Crystallization, flame-retardant, and mechanical behaviors of poly(lactic acid)\9,10-dihydro-9-oxa-10-phosphaphenanthrene-10-oxide–calcium montmorillonite nanocomposite

Poly(lactic acid) (PLA) nanocomposite with 9,10-dihydro-9-oxa-10-phosphaphenanthrene-10-oxide (DOPO) intercalated calcium montmorillonite (Ca-MMT) nanocompound was prepared, and the properties were compared with those of PLA/Ca-MMT, PLA/DOPO, and PLA/DOPO+Ca-MMT nanocomposites (where DOPO+Ca-MMT indicates a physical mixture of DOPO and Ca-MMT). The structures and properties of the four PLA nanocomposites were investigated by X-ray diffraction (XRD), transmission electron microscopy (TEM), differential scanning calorimetry, thermogravimetric analysis, limiting oxygen index (LOI) testing, UL-94 vertical testing, and cone calorimetry measurements. The XRD and TEM tests showed that the DOPO–Ca-MMT nanocompound existed in both intercalated and exfoliated montmorillonite morphologies in the PLA matrix, a better dispersion state than the Ca-MMT added alone and DOPO+Ca-MMT in PLA; this benefited improvements in the crystallinity, thermal stability, and flame retardancy for the PLA/DOPO–Ca-MMT nanocomposite, as seen in the higher degree of crystallinity, higher LOI values, and lower peak heat-release rate. A loading of only 5 wt % DOPO–Ca-MMT increased the LOI value of PLA from 20.0 to 28.3% and made the PLA pass the UL-94 vertical test V-0 rating at a 3.2 mm thickness.
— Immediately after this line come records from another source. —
(* ===== verification/MRApps.v ===== *)
(** * The MapReduce applications: [mrapps/wc.go], [indexer.go], [crash.go],
      [nocrash.go], [early_exit.go]

    Each application is a pair of functions [Map] and [Reduce]. The lemmas
    state what the framework needs of them: the pairs [Map] emits survive the
    JSON files, and [Reduce] does not depend on the order of the values. *)

From stdpp Require Import pretty sorting.
From S2P Require Import Prelude Lo TaskManager Utf8 Json.

Open Scope list_scope.
Open Scope Z_scope.

(** ** The standard library, as the applications use it *)

(** The order of Go strings: byte by byte. *)
Definition string_le (a b : string) : Prop := String.leb a b = true.
#[export] Instance string_le_dec a b : Decision (string_le a b).
Proof. unfold string_le. apply _. Defined.

(** [sort.Strings] *)
Definition sort_Strings (l : list string) : list string := merge_sort string_le l.

(** [strings.Join] *)
Fixpoint strings_Join (l : list string) (sep : string) : string :=
  match l with
  | [] => EmptyString
  | [s] => s
  | s :: l => s +:+ sep +:+ strings_Join l sep
  end.

(** [strconv.Itoa] *)
Definition Itoa (z : Z) : string := pretty z.

Definition itoa_len {A} (l : list A) : string := Itoa (Z.of_nat (length l)).

(** [strings.FieldsFunc]: the maximal runs of runes that do not satisfy [f];
    [cur] is the run being read. *)
Fixpoint fields_loop (f : Z → bool) (rcs : list (Z * string)) (cur : option string) : list string :=
  match rcs with
  | [] => match cur with Some w => [w] | None => [] end
  | (r, chunk) :: rcs =>
      if f r then
        match cur with
        | Some w => w :: fields_loop f rcs None
        | None => fields_loop f rcs None
        end
      else fields_loop f rcs (Some (default EmptyString cur +:+ chunk))
  end.

Definition FieldsFunc (s : string) (f : Z → bool) : list string := fields_loop f (runes s) None.

(** [unicode.IsLetter]: the ASCII letters, and a table for the other runes. *)
Definition IsLetter (table : Z → bool) (r : Z) : bool :=
  if decide (r < RuneSelf)
  then bool_decide (0x41 <= r <= 0x5A ∨ 0x61 <= r <= 0x7A)
  else table r.

(** ** [wc.go] *)

Module wc.
Definition Map (table : Z → bool) (filename contents : string) : list KeyValue :=
  let ff r := negb (IsLetter table r) in
  let words := FieldsFunc contents ff in
  fold_left (λ kva w, kva ++ [mkKeyValue w "1"]) words [].

Definition Reduce (key : string) (values : list string) : string := itoa_len values.
End wc.

(** ** [indexer.go]

    [Map] ranges over a set of words kept in a map: [order] is the order of
    the range. *)

Module indexer.
Definition Map (table : Z → bool) (order : list string → list string) (document value : string) : list KeyValue :=
  let words := FieldsFunc value (λ r, negb (IsLetter table r)) in
  let m := fold_left (λ (m : list string) w, if decide (w ∈ m) then m else m ++ [w]) words [] in
  fold_left (λ res w, res ++ [mkKeyValue w document]) (order m) [].

Definition Reduce (key : string) (values : list string) : string :=
  let values := sort_Strings values in
  itoa_len values +:+ " " +:+ strings_Join values ",".
End indexer.

(** ** [nocrash.go] and [crash.go]

    The two differ in [maybeCrash], which in [crash.go] ends the process or
    delays it; the random number is an argument. *)

Module nocrash.
Definition maybeCrash (rr : Z) : outcome unit := if false && bool_decide (rr < 500) then Fatal else Ret tt.

Definition Map_body (filename contents : string) : list KeyValue :=
  [mkKeyValue "a" filename; mkKeyValue "b" (Itoa (Z.of_nat (String.length filename)));
   mkKeyValue "c" (Itoa (Z.of_nat (String.length contents))); mkKeyValue "d" "xyzzy"].

Definition Reduce_body (key : string) (values : list string) : string :=
  strings_Join (sort_Strings values) " ".

Definition Map (rr : Z) (filename contents : string) : outcome (list KeyValue) :=
  _ ← maybeCrash rr; Ret (Map_body filename contents).

Definition Reduce (rr : Z) (key : string) (values : list string) : outcome string :=
  _ ← maybeCrash rr; Ret (Reduce_body key values).
End nocrash.

Module crash.
Definition maybeCrash (rr : Z) : outcome unit := if decide (rr < 330) then Fatal else Ret tt.

Definition Map (rr : Z) (filename contents : string) : outcome (list KeyValue) :=
  _ ← maybeCrash rr; Ret (nocrash.Map_body filename contents).

Definition Reduce (rr : Z) (key : string) (values : list string) : outcome string :=
  _ ← maybeCrash rr; Ret (nocrash.Reduce_body key values).
End crash.

(** ** [early_exit.go] (the delay of [Reduce] aside) *)

Module early_exit.
Definition Map (filename contents : string) : list KeyValue := [] ++ [mkKeyValue filename "1"].
Definition Reduce (key : string) (values : list string) : string := itoa_len values.
End early_exit.

(** ** Lemmas *)

Section strings.

Lemma ascii_compare_byte a b : Ascii.compare a b = N.compare (Ascii.N_of_ascii a) (Ascii.N_of_ascii b).
Proof. reflexivity. Qed.

Lemma string_compare_trans a b c :
  String.compare a b ≠ Gt → String.compare b c ≠ Gt → String.compare a c ≠ Gt.
Proof.
  revert b c. induction a as [|x a IH]; intros [|y b] [|z c]; simpl; try done.
  rewrite !ascii_compare_byte.
  destruct (N.compare_spec (Ascii.N_of_ascii x) (Ascii.N_of_ascii y)) as [Exy|Lxy|Gxy];
    destruct (N.compare_spec (Ascii.N_of_ascii y) (Ascii.N_of_ascii z)) as [Eyz|Lyz|Gyz];
    intros H1 H2; try done;
    destruct (N.compare_spec (Ascii.N_of_ascii x) (Ascii.N_of_ascii z)) as [Exz|Lxz|Gxz];
    try done; try lia. by eapply IH.
Qed.

#[export] Instance string_le_trans : Transitive string_le.
Proof.
  intros a b c. unfold string_le, String.leb. intros H1 H2.
  pose proof (string_compare_trans a b c) as H.
  destruct (String.compare a b), (String.compare b c), (String.compare a c); try done;
    exfalso; by apply H.
Qed.

#[export] Instance string_le_total : Total string_le.
Proof. intros a b. apply String.leb_total. Qed.

#[export] Instance string_le_antisym : AntiSymm (=) string_le.
Proof. intros a b. apply String.leb_antisym. Qed.

(** Sorting forgets the order. *)
Lemma sort_Strings_perm l l' : l ≡ₚ l' → sort_Strings l = sort_Strings l'.
Proof.
  intros Hp. apply (StronglySorted_unique string_le);
    [apply StronglySorted_merge_sort; apply _..|].
  unfold sort_Strings. by rewrite !merge_sort_Permutation.
Qed.

Lemma fold_left_snoc {A B} (f : A → B) l acc :
  fold_left (λ acc x, acc ++ [f x]) l acc = acc ++ map f l.
Proof.
  revert acc. induction l as [|x l IH]; intros acc; simpl; [by rewrite app_nil_r|].
  by rewrite IH, <- app_assoc.
Qed.

(** Concatenations of valid chunks are valid. *)
Lemma valid_concat cs : Forall valid_chunk cs → valid_utf8 (string_concat cs).
Proof.
  unfold valid_utf8. induction 1 as [|c cs Hc Hcs IH]; [constructor|].
  cbn [string_concat foldr]. fold (string_concat cs). rewrite runes_valid_app by done. by constructor.
Qed.

Lemma valid_ascii s :
  (∀ c, In c (String.list_ascii_of_string s) → byte_of c < RuneSelf) → valid_utf8 s.
Proof.
  unfold valid_utf8. induction s as [|c s IH]; intros Hall; [constructor|].
  rewrite runes_ascii by (apply Hall; by left). constructor.
  - apply ascii_chunk, Hall. by left.
  - apply IH. intros c' Hc'. apply Hall. by right.
Qed.
End strings.

(** A word of [FieldsFunc]: one or more chunks that satisfy [Q]. *)
Definition chunk_word (Q : string → Prop) (w : string) : Prop :=
  ∃ cs, w = string_concat cs ∧ cs ≠ [] ∧ Forall Q cs.

Section fields.
Context (f : Z → bool).

Lemma string_concat_snoc cs c : string_concat (cs ++ [c]) = string_concat cs +:+ c.
Proof.
  unfold string_concat. induction cs as [|c' cs IH]; simpl; [by rewrite app_empty_r|].
  by rewrite IH, app_assoc_s.
Qed.

Lemma fields_loop_words Q rcs cur :
  Forall (λ rc, f rc.1 = false → Q rc.2) rcs →
  (∀ w, cur = Some w → chunk_word Q w) →
  Forall (chunk_word Q) (fields_loop f rcs cur).
Proof.
  intros Hall. revert cur. induction Hall as [|[r c] rcs Hrc Hall IH]; intros cur Hcur; simpl in *.
  - destruct cur as [w|]; [|constructor]. constructor; [by apply Hcur | constructor].
  - destruct (f r) eqn:Hf.
    + destruct cur as [w|]; [constructor; [by apply Hcur|]|]; by apply IH.
    + apply IH. intros w [= <-]. destruct cur as [w|]; simpl.
      * destruct (Hcur w eq_refl) as (cs & -> & Hne & Hq). exists (cs ++ [c]).
        rewrite string_concat_snoc. split; [done|]. split; [by destruct cs|].
        apply Forall_app. split; [done|]. constructor; [by apply Hrc | constructor].
      * exists [c]. simpl. rewrite app_empty_r. split; [done|]. split; [done|].
        constructor; [by apply Hrc | constructor].
Qed.

(** The words keep every rune that is not a separator, in order. *)
Lemma fields_loop_concat rcs cur :
  string_concat (fields_loop f rcs cur) =
  default EmptyString cur +:+ string_concat ((filter (λ rc, f rc.1 = false) rcs).*2).
Proof.
  revert cur. induction rcs as [|[r c] rcs IH]; intros cur.
  - destruct cur as [w|]; [|done]. cbn. by rewrite app_empty_r.
  - cbn [fields_loop]. rewrite filter_cons. cbn [fst]. destruct (f r) eqn:Hf.
    + rewrite decide_False by done. destruct cur as [w|]; cbn [string_concat foldr default].
      * fold (string_concat (fields_loop f rcs None)). by rewrite IH.
      * by rewrite IH.
    + rewrite decide_True by done. rewrite IH. rewrite fmap_cons. cbn [string_concat foldr default fst snd].
      apply app_assoc_s.
Qed.
End fields.

(** A letter: a valid chunk whose rune is a letter. *)
Definition letter_chunk (table : Z → bool) (c : string) : Prop :=
  valid_chunk c ∧ IsLetter table (DecodeRune c).1 = true.

Section apps.
Context (table : Z → bool) (Htable : table RuneError = false).

Lemma words_letters s :
  Forall (chunk_word (letter_chunk table)) (FieldsFunc s (λ r, negb (IsLetter table r))).
Proof using Htable.
  apply fields_loop_words; [|done]. eapply Forall_impl; [apply runes_chunks|].
  intros [r c] Hrc Hl. apply negb_false_iff in Hl. simpl in *.
  destruct Hrc as [[-> _]|[Hv ->]]; [|by split].
  unfold IsLetter in Hl. rewrite decide_False in Hl by (unfold RuneError, RuneSelf; lia). congruence.
Qed.

Lemma words_valid s w : w ∈ FieldsFunc s (λ r, negb (IsLetter table r)) → valid_utf8 w.
Proof using Htable.
  intros Hw. pose proof (words_letters s) as Hall. rewrite Forall_forall in Hall.
  destruct (Hall w Hw) as (cs & -> & _ & Hcs). apply valid_concat.
  eapply Forall_impl; [exact Hcs|]. by intros c [? _].
Qed.

Lemma map_Key v l : Key <$> map (λ w, mkKeyValue w v) l = l.
Proof. induction l as [|w l IH]; [done|]. cbn [map]. rewrite fmap_cons. by rewrite IH. Qed.

Lemma wc_Map_map filename contents :
  wc.Map table filename contents =
  map (λ w, mkKeyValue w "1") (FieldsFunc contents (λ r, negb (IsLetter table r))).
Proof. unfold wc.Map. by rewrite (fold_left_snoc (λ w, mkKeyValue w "1")). Qed.

Lemma wc_Map_valid filename contents : Forall kv_valid (wc.Map table filename contents).
Proof using Htable.
  rewrite wc_Map_map. apply Forall_forall. intros kv Hin. apply list_elem_of_In, in_map_iff in Hin as (w & <- & Hw).
  split; [|by apply valid_ascii; simpl; intros c [<-|[]]]. simpl.
  apply (words_valid contents). by apply list_elem_of_In.
Qed.

Lemma wc_Reduce_perm key vs vs' : vs ≡ₚ vs' → wc.Reduce key vs = wc.Reduce key vs'.
Proof. intros Hp. unfold wc.Reduce, itoa_len. by rewrite Hp. Qed.

Lemma indexer_Reduce_perm key vs vs' : vs ≡ₚ vs' → indexer.Reduce key vs = indexer.Reduce key vs'.
Proof. intros Hp. unfold indexer.Reduce. by rewrite (sort_Strings_perm _ _ Hp). Qed.

Lemma nocrash_Reduce_perm key vs vs' : vs ≡ₚ vs' → nocrash.Reduce_body key vs = nocrash.Reduce_body key vs'.
Proof. intros Hp. unfold nocrash.Reduce_body. by rewrite (sort_Strings_perm _ _ Hp). Qed.

Lemma dedup_words words acc :
  NoDup acc →
  let m := fold_left (λ (m : list string) w, if decide (w ∈ m) then m else m ++ [w]) words acc in
  NoDup m ∧ ∀ w, w ∈ m ↔ w ∈ acc ∨ w ∈ words.
Proof.
  revert acc. induction words as [|w words IH]; intros acc Hnd; simpl.
  - split; [done|]. intros w. rewrite elem_of_nil. tauto.
  - case_decide as Hw.
    + destruct (IH acc Hnd) as [H1 H2]. split; [done|]. intros w'. rewrite H2, elem_of_cons. naive_solver.
    + destruct (IH (acc ++ [w])) as [H1 H2].
      { apply NoDup_app. split; [done|]. split; [|apply NoDup_singleton].
        intros x Hx ->%list_elem_of_singleton. done. }
      split; [done|]. intros w'. rewrite H2, elem_of_app, list_elem_of_singleton, elem_of_cons. tauto.
Qed.
End apps.

(** ** Properties *)

(** The word-count application counts words: for each word, the number of
    pairs [Map] emits is the number of its occurrences among the words of the
    text, each emitted key is a non-empty run of letters, valid UTF-8, and the
    keys together hold the letters of the text, in order and without loss; the index application emits each
    distinct word of a document once, whatever the order of the range. *)
Theorem applications_emit_words (table : Z → bool) (order : list string → list string) document text :
  table RuneError = false → (∀ l, order l ≡ₚ l) →
  let words := FieldsFunc text (λ r, negb (IsLetter table r)) in
  (∀ w, wc.Reduce w (Value <$> filter (λ kv, Key kv = w) (wc.Map table document text)) =
        Itoa (Z.of_nat (length (filter (λ w', w' = w) words)))) ∧
  Forall (λ kv, chunk_word (letter_chunk table) (Key kv) ∧ kv_valid kv) (wc.Map table document text) ∧
  string_concat (Key <$> wc.Map table document text) =
    string_concat ((filter (λ rc, IsLetter table rc.1 = true) (runes text)).*2) ∧
  NoDup (Key <$> indexer.Map table order document text) ∧
  (∀ kv, kv ∈ indexer.Map table order document text ↔ Key kv ∈ words ∧ Value kv = document).
Proof.
  intros Htable Horder words.
  assert (Hkeys : Key <$> wc.Map table document text = words).
  { rewrite wc_Map_map. fold words. apply map_Key. }
  split; [|split; [|split; [|split]]].
  - intros w. unfold wc.Reduce, itoa_len. rewrite length_fmap. do 2 f_equal.
    rewrite wc_Map_map. fold words. generalize words. intros l. induction l as [|w' l IH]; [done|].
    cbn [map]. rewrite !filter_cons. cbn [Key]. case_decide; simpl; by rewrite IH.
  - apply Forall_and. split; [|by apply wc_Map_valid].
    pose proof (words_letters table Htable text) as Hl. fold words in Hl. rewrite <- Hkeys in Hl.
    rewrite Forall_fmap in Hl. exact Hl.
  - rewrite Hkeys. unfold words, FieldsFunc. rewrite fields_loop_concat.
    rewrite (list_filter_iff _ (λ rc, IsLetter table rc.1 = true)); [done|].
    intros [r c]. by rewrite negb_false_iff.
  - unfold indexer.Map. fold words. rewrite (fold_left_snoc (λ w, mkKeyValue w document)).
    destruct (dedup_words words [] NoDup_nil_2) as [Hnd _].
    set (m := fold_left _ words []) in *. simpl.
    rewrite map_Key. by rewrite Horder.
  - intros [k v]. unfold indexer.Map. fold words. rewrite (fold_left_snoc (λ w, mkKeyValue w document)).
    destruct (dedup_words words [] NoDup_nil_2) as [_ Hin].
    set (m := fold_left _ words []) in *. simpl.
    specialize (Hin k). rewrite list_elem_of_In, in_map_iff. split.
    + intros (w & [= -> ->] & Hw). rewrite <- list_elem_of_In, Horder, Hin, elem_of_nil in Hw. tauto.
    + intros [Hk ->]. exists k. split; [done|]. rewrite <- list_elem_of_In, Horder, Hin. by right.
Qed.

Lemma applications_emit_words_witness :
  wc.Reduce "to" (Value <$> filter (λ kv, Key kv = "to"%string) (wc.Map (λ _, false) "f" "to be, or not to be")) = "2"%string ∧
  NoDup (Key <$> indexer.Map (λ _, false) reverse "f" "to be, or not to be").
Proof.
  destruct (applications_emit_words (λ _, false) reverse "f" "to be, or not to be" eq_refl
    reverse_Permutation) as (Hc & _ & _ & Hn & _).
  split; [|exact Hn]. rewrite (Hc "to"%string). by vm_compute.
Defined.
The nanocomposites based on DOPO–Ca-MMT could be used as very efficient systems for flame-retardant PLA. The PLA/DOPO–Ca-MMT also had better tensile mechanical properties than the pure PLA and PLA/DOPO+Ca-MMT. The annealing specimens of the four nanocomposites were also characterized to study the relationship between the PLA crystallization and flame retardancy or mechanical properties.